— YOUR TASK —
The lines from the start of the data through the line containing "split; [eapply heap_ext;" are to be reproduced exactly, both ends included.

Start of RECORDS PROVIDED

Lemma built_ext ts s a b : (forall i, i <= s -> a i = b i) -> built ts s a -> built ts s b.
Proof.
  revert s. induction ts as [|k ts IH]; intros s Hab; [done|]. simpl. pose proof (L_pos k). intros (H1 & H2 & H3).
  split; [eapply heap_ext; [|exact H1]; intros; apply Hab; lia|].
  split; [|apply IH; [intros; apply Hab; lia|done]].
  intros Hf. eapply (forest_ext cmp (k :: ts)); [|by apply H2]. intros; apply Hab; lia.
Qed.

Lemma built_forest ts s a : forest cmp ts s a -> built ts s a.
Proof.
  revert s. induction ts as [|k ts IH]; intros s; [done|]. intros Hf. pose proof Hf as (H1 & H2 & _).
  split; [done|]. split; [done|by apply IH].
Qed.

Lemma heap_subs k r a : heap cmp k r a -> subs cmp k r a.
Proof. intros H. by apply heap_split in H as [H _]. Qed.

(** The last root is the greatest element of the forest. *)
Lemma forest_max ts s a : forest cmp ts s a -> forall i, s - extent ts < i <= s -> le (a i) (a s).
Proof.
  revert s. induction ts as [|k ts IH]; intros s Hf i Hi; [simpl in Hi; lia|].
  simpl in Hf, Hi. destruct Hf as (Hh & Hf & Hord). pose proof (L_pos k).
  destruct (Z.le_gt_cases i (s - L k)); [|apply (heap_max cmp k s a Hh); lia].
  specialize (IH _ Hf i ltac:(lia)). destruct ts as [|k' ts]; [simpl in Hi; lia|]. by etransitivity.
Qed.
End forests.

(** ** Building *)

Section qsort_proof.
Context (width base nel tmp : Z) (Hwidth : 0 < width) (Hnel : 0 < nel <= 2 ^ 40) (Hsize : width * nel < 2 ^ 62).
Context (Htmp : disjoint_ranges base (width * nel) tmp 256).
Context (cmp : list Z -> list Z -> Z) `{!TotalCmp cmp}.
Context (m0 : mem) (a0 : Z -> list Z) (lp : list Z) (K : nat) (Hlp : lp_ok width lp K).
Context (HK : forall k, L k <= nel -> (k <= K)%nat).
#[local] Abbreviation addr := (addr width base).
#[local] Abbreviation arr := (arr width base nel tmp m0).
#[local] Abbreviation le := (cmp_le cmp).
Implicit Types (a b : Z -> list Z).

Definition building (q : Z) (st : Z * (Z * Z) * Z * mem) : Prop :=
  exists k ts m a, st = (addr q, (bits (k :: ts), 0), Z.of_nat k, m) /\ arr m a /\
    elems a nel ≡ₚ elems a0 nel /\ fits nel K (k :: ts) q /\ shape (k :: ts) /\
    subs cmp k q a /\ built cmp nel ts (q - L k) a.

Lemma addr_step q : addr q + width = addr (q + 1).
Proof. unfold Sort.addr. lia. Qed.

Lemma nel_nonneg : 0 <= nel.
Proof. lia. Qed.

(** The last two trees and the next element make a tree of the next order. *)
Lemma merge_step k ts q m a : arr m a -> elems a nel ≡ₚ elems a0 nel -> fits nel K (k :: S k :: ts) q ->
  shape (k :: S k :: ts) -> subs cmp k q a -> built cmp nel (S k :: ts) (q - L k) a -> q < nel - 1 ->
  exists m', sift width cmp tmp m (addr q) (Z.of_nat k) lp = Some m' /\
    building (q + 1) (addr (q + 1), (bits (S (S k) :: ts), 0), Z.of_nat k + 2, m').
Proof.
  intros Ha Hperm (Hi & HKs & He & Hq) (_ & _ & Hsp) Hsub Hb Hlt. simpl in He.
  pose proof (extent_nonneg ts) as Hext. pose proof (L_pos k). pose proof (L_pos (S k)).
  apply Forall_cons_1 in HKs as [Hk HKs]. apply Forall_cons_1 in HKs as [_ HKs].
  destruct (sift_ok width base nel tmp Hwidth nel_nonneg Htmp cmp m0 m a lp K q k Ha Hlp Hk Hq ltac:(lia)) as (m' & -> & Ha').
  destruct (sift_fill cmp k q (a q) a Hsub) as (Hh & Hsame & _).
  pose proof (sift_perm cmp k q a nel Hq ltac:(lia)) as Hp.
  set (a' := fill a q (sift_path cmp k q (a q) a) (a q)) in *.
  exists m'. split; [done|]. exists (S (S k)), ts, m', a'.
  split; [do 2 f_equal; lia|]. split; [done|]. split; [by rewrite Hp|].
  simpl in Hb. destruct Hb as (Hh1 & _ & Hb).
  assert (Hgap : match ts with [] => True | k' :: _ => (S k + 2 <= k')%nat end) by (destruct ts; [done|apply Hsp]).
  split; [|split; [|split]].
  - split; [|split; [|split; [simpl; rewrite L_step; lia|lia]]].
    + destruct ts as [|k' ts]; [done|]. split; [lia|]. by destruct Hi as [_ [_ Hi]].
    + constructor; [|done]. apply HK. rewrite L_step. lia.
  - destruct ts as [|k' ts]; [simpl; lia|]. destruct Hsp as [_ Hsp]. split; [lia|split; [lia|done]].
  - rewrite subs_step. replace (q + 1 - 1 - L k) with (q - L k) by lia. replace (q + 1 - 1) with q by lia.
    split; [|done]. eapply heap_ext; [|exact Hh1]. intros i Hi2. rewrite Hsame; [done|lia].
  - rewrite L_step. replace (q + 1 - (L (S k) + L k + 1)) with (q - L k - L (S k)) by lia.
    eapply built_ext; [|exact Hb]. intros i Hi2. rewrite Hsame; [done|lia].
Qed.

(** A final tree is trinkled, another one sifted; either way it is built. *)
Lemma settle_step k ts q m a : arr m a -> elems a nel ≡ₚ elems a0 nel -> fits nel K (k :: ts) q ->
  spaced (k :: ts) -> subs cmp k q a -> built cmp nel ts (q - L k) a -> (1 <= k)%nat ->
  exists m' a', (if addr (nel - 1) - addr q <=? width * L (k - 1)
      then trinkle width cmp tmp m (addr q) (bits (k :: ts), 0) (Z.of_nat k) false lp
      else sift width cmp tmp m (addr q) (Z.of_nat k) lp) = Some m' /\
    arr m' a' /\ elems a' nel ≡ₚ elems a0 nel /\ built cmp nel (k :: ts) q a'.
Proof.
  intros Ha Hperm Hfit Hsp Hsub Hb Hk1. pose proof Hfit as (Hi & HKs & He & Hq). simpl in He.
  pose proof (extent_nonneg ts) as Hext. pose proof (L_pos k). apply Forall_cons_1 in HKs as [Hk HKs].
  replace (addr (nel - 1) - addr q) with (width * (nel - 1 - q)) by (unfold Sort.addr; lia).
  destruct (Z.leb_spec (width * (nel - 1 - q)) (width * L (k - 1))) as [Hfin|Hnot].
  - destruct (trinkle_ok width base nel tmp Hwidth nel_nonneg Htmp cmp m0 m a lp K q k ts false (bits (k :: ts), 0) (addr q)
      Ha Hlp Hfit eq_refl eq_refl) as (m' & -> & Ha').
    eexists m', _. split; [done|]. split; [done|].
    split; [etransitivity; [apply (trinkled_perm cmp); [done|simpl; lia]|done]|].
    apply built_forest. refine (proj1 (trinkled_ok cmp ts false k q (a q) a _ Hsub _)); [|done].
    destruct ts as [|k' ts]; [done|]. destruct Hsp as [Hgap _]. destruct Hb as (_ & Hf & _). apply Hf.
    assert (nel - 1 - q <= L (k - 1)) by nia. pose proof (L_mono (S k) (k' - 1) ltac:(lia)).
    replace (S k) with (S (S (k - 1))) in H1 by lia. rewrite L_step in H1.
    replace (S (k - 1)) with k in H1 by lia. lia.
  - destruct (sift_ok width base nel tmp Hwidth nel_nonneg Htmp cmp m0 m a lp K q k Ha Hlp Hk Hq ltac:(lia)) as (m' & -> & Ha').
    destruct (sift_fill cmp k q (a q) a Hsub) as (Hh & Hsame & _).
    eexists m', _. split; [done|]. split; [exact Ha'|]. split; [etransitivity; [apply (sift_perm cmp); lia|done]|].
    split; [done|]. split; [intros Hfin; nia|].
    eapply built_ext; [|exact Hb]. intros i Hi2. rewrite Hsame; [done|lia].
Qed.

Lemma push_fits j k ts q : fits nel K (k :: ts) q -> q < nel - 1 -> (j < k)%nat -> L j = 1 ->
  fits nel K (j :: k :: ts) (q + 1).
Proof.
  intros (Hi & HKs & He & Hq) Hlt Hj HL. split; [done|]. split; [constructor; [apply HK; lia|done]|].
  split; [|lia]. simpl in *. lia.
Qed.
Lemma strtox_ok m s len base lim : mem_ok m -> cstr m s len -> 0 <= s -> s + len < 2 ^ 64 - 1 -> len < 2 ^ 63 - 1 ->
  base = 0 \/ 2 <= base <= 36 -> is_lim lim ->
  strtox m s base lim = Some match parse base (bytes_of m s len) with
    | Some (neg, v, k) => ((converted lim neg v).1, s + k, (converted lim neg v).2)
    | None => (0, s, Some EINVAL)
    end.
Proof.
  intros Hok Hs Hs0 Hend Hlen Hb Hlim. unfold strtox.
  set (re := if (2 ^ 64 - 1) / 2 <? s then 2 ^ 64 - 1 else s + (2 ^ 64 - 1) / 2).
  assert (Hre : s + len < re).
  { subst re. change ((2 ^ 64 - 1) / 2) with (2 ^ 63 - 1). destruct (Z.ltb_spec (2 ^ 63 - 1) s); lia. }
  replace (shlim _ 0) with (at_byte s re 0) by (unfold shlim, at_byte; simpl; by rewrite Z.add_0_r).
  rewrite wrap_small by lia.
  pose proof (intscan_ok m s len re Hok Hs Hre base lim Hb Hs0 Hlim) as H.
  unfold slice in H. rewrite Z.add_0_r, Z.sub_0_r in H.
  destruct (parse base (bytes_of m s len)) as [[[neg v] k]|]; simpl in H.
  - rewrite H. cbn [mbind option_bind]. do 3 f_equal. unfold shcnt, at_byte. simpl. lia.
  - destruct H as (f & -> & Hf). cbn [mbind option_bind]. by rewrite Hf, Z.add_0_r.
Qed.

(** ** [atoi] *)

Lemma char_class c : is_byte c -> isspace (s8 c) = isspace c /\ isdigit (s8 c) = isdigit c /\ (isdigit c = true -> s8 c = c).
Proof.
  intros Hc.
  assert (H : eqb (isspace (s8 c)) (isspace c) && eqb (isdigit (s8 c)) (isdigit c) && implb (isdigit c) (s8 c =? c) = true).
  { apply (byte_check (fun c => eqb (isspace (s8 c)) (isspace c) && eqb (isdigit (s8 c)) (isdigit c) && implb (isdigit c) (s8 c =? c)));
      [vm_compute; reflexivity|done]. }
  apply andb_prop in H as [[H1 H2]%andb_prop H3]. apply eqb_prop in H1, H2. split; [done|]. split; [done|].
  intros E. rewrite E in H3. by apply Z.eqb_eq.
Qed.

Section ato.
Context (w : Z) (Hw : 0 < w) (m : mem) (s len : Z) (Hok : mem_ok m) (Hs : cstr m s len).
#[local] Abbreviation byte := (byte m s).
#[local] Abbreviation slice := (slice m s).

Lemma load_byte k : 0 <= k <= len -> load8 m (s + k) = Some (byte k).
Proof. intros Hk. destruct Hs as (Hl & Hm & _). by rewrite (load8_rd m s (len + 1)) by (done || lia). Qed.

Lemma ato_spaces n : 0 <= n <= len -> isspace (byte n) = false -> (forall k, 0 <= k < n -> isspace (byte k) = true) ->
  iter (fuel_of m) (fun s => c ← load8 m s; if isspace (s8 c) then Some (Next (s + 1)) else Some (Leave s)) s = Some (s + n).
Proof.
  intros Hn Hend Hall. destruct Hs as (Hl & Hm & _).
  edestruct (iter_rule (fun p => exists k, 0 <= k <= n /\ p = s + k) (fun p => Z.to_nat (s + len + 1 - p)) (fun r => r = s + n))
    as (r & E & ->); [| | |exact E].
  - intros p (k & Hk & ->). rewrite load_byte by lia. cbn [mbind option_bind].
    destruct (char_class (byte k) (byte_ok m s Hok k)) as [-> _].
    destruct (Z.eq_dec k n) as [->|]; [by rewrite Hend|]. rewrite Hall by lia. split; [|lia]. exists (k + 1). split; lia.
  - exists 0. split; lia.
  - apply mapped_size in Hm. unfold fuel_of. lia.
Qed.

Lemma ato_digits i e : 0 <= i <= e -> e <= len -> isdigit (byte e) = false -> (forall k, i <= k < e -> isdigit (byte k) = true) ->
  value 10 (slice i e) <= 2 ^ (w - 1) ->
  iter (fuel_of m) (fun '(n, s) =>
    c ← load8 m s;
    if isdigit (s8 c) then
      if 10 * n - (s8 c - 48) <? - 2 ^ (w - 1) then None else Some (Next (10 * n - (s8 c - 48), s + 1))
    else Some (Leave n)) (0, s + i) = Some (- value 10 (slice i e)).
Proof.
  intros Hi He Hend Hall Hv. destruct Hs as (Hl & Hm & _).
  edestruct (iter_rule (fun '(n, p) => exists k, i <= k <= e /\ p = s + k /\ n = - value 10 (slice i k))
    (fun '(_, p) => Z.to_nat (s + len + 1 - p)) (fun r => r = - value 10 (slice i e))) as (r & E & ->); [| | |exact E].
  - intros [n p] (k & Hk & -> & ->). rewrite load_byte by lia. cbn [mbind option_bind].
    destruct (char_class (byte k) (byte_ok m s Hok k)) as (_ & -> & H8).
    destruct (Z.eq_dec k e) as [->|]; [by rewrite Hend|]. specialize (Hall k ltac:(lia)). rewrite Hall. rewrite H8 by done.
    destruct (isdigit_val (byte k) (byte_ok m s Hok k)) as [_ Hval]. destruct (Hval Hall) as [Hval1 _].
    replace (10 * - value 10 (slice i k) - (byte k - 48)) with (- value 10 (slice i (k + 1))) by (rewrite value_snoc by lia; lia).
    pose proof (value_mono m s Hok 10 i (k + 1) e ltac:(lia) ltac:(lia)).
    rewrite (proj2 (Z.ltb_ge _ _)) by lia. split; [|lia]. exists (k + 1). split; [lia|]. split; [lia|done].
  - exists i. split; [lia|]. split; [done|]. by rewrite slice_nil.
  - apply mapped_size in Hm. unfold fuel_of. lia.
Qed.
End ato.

End of RECORDS PROVIDED

— RESULT —
Lemma built_ext ts s a b : (forall i, i <= s -> a i = b i) -> built ts s a -> built ts s b.
Proof.
  revert s. induction ts as [|k ts IH]; intros s Hab; [done|]. simpl. pose proof (L_pos k). intros (H1 & H2 & H3).
  split; [eapply heap_ext; [|exact H1]; intros; apply Hab; lia|].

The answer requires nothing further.